*** Begin section ***

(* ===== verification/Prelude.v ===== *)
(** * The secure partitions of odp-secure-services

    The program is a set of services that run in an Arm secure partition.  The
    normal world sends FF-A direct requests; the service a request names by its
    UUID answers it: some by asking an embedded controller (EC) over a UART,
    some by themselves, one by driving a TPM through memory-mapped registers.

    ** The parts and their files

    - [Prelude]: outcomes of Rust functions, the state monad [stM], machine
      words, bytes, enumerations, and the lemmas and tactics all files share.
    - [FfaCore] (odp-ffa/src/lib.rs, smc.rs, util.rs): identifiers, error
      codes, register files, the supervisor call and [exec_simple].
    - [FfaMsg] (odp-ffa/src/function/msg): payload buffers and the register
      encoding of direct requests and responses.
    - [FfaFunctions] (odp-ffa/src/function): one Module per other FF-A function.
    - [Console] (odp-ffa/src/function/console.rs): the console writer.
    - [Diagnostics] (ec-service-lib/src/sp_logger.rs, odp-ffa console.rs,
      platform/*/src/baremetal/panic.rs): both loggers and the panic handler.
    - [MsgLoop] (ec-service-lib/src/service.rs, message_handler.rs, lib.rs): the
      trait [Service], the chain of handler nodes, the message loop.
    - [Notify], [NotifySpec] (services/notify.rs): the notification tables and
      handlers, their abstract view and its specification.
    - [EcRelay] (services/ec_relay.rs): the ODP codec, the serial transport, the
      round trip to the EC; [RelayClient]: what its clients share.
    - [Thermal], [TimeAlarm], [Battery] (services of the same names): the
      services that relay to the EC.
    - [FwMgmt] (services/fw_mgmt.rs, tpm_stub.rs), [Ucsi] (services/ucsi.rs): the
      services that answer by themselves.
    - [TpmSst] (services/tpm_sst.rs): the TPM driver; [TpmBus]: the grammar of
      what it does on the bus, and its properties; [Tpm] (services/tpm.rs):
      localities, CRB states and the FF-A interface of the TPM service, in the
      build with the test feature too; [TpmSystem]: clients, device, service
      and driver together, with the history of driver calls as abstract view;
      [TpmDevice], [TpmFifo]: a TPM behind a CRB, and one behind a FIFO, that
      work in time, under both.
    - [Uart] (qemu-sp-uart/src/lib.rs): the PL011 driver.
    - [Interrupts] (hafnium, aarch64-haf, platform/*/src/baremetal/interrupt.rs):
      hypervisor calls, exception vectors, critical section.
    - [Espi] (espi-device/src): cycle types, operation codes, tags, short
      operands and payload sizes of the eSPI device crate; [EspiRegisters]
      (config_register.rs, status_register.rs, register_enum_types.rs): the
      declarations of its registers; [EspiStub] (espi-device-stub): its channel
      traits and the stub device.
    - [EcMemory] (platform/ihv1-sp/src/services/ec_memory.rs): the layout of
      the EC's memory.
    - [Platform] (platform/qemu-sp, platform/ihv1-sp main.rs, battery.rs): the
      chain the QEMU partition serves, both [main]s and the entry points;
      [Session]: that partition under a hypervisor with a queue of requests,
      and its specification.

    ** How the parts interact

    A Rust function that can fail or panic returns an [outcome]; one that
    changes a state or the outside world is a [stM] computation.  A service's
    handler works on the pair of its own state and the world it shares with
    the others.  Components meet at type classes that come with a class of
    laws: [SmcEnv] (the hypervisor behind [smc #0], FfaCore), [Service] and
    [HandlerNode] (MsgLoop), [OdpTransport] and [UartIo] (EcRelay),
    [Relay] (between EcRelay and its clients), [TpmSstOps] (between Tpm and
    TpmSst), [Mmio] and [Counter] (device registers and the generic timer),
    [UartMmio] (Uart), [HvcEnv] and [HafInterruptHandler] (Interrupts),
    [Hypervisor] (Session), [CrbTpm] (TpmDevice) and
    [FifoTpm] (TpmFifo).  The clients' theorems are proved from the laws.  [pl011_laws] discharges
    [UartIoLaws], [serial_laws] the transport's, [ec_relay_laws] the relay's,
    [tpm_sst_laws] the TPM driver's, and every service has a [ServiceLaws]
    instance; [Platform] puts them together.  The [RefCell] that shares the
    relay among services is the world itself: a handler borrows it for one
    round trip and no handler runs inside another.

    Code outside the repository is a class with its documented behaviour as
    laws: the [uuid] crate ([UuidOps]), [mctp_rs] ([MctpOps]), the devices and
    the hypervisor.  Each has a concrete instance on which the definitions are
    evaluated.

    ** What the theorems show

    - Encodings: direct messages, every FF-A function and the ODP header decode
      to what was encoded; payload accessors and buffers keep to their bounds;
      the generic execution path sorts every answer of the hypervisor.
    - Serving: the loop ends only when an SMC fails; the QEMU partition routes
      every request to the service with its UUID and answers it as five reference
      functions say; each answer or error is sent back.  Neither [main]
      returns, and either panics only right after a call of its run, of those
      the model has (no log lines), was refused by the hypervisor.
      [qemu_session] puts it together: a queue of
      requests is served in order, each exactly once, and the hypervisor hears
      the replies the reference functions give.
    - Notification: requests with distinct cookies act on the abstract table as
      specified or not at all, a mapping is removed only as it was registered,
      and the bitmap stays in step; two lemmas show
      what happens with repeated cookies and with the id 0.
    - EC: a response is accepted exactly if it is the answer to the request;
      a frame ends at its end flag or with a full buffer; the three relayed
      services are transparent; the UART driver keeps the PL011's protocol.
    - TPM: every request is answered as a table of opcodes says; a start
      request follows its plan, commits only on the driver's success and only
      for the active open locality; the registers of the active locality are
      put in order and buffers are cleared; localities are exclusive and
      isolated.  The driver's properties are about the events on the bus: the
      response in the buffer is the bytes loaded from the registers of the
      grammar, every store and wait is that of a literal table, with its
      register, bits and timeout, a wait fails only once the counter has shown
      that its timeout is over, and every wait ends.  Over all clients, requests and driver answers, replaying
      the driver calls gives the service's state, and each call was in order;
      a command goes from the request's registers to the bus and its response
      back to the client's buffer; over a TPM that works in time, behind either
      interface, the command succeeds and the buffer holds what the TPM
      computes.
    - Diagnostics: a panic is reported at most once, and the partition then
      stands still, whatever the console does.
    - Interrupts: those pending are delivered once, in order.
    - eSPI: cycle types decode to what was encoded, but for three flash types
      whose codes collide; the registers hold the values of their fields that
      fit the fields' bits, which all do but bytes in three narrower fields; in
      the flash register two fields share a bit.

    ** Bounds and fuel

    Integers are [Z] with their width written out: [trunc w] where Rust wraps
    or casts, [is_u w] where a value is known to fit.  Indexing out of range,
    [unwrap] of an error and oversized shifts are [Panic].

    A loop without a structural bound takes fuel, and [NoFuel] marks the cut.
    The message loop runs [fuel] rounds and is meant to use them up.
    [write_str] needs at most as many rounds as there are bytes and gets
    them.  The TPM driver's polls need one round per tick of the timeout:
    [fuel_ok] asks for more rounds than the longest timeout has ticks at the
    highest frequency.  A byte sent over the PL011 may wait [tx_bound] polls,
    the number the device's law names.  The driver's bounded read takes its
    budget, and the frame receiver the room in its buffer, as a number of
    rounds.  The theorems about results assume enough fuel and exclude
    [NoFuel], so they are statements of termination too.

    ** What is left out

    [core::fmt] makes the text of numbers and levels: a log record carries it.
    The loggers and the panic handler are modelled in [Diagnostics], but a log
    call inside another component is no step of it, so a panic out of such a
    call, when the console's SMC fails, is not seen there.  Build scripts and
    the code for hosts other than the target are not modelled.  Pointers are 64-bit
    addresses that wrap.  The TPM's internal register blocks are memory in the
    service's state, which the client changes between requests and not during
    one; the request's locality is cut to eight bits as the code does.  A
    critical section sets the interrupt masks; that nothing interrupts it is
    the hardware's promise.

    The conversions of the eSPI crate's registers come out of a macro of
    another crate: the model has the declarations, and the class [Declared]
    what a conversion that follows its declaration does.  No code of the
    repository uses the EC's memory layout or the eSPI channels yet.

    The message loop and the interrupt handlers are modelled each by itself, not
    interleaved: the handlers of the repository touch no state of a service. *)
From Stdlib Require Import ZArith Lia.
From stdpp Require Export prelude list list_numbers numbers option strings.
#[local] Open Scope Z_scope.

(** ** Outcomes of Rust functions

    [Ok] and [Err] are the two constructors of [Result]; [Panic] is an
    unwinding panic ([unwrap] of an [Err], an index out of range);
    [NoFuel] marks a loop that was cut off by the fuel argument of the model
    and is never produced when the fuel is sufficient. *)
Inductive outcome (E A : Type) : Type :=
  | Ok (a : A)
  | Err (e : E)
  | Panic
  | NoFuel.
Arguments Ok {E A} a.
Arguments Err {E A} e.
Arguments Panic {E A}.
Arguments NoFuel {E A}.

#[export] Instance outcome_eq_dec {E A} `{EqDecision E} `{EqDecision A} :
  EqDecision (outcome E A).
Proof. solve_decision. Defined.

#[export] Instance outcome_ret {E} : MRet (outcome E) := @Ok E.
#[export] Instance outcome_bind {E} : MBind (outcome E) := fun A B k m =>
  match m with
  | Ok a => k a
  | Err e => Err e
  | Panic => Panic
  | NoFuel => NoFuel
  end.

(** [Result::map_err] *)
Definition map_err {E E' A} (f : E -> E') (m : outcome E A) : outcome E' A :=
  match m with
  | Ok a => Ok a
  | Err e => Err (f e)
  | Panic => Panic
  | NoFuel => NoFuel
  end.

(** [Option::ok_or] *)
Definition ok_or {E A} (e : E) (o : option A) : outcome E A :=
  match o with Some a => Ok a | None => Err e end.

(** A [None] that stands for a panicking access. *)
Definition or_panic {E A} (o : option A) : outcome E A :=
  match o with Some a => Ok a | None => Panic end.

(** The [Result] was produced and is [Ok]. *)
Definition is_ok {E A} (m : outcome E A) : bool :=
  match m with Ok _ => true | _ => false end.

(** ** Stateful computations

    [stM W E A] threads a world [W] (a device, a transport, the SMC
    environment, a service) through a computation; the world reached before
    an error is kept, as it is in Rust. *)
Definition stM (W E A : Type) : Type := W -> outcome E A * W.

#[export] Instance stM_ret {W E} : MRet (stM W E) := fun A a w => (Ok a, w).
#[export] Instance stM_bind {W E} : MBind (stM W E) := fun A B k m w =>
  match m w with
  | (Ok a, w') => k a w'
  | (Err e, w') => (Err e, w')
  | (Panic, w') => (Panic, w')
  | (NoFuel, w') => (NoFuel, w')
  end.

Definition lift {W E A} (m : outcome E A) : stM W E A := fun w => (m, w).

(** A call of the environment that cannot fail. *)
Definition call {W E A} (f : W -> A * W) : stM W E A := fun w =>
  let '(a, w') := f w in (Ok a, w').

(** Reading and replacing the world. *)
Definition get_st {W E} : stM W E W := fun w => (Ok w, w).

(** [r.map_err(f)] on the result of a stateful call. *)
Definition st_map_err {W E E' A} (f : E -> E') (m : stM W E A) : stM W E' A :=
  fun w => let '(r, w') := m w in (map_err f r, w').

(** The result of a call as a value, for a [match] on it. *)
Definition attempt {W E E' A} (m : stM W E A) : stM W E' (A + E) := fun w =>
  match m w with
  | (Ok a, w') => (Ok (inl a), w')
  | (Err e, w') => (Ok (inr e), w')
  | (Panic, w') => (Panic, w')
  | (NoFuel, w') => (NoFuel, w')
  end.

*** End section ***

REQUIRED WORK :: With the line that has "what happens with" as the first and the line that has "a command goes" as the last, repeat exactly that run of lines above and no more.

TASK RESPONSE ::
      what happens with repeated cookies and with the id 0.
    - EC: a response is accepted exactly if it is the answer to the request;
      a frame ends at its end flag or with a full buffer; the three relayed
      services are transparent; the UART driver keeps the PL011's protocol.
    - TPM: every request is answered as a table of opcodes says; a start
      request follows its plan, commits only on the driver's success and only
      for the active open locality; the registers of the active locality are
      put in order and buffers are cleared; localities are exclusive and
      isolated.  The driver's properties are about the events on the bus: the
      response in the buffer is the bytes loaded from the registers of the
      grammar, every store and wait is that of a literal table, with its
      register, bits and timeout, a wait fails only once the counter has shown
      that its timeout is over, and every wait ends.  Over all clients, requests and driver answers, replaying
      the driver calls gives the service's state, and each call was in order;
      a command goes from the request's registers to the bus and its response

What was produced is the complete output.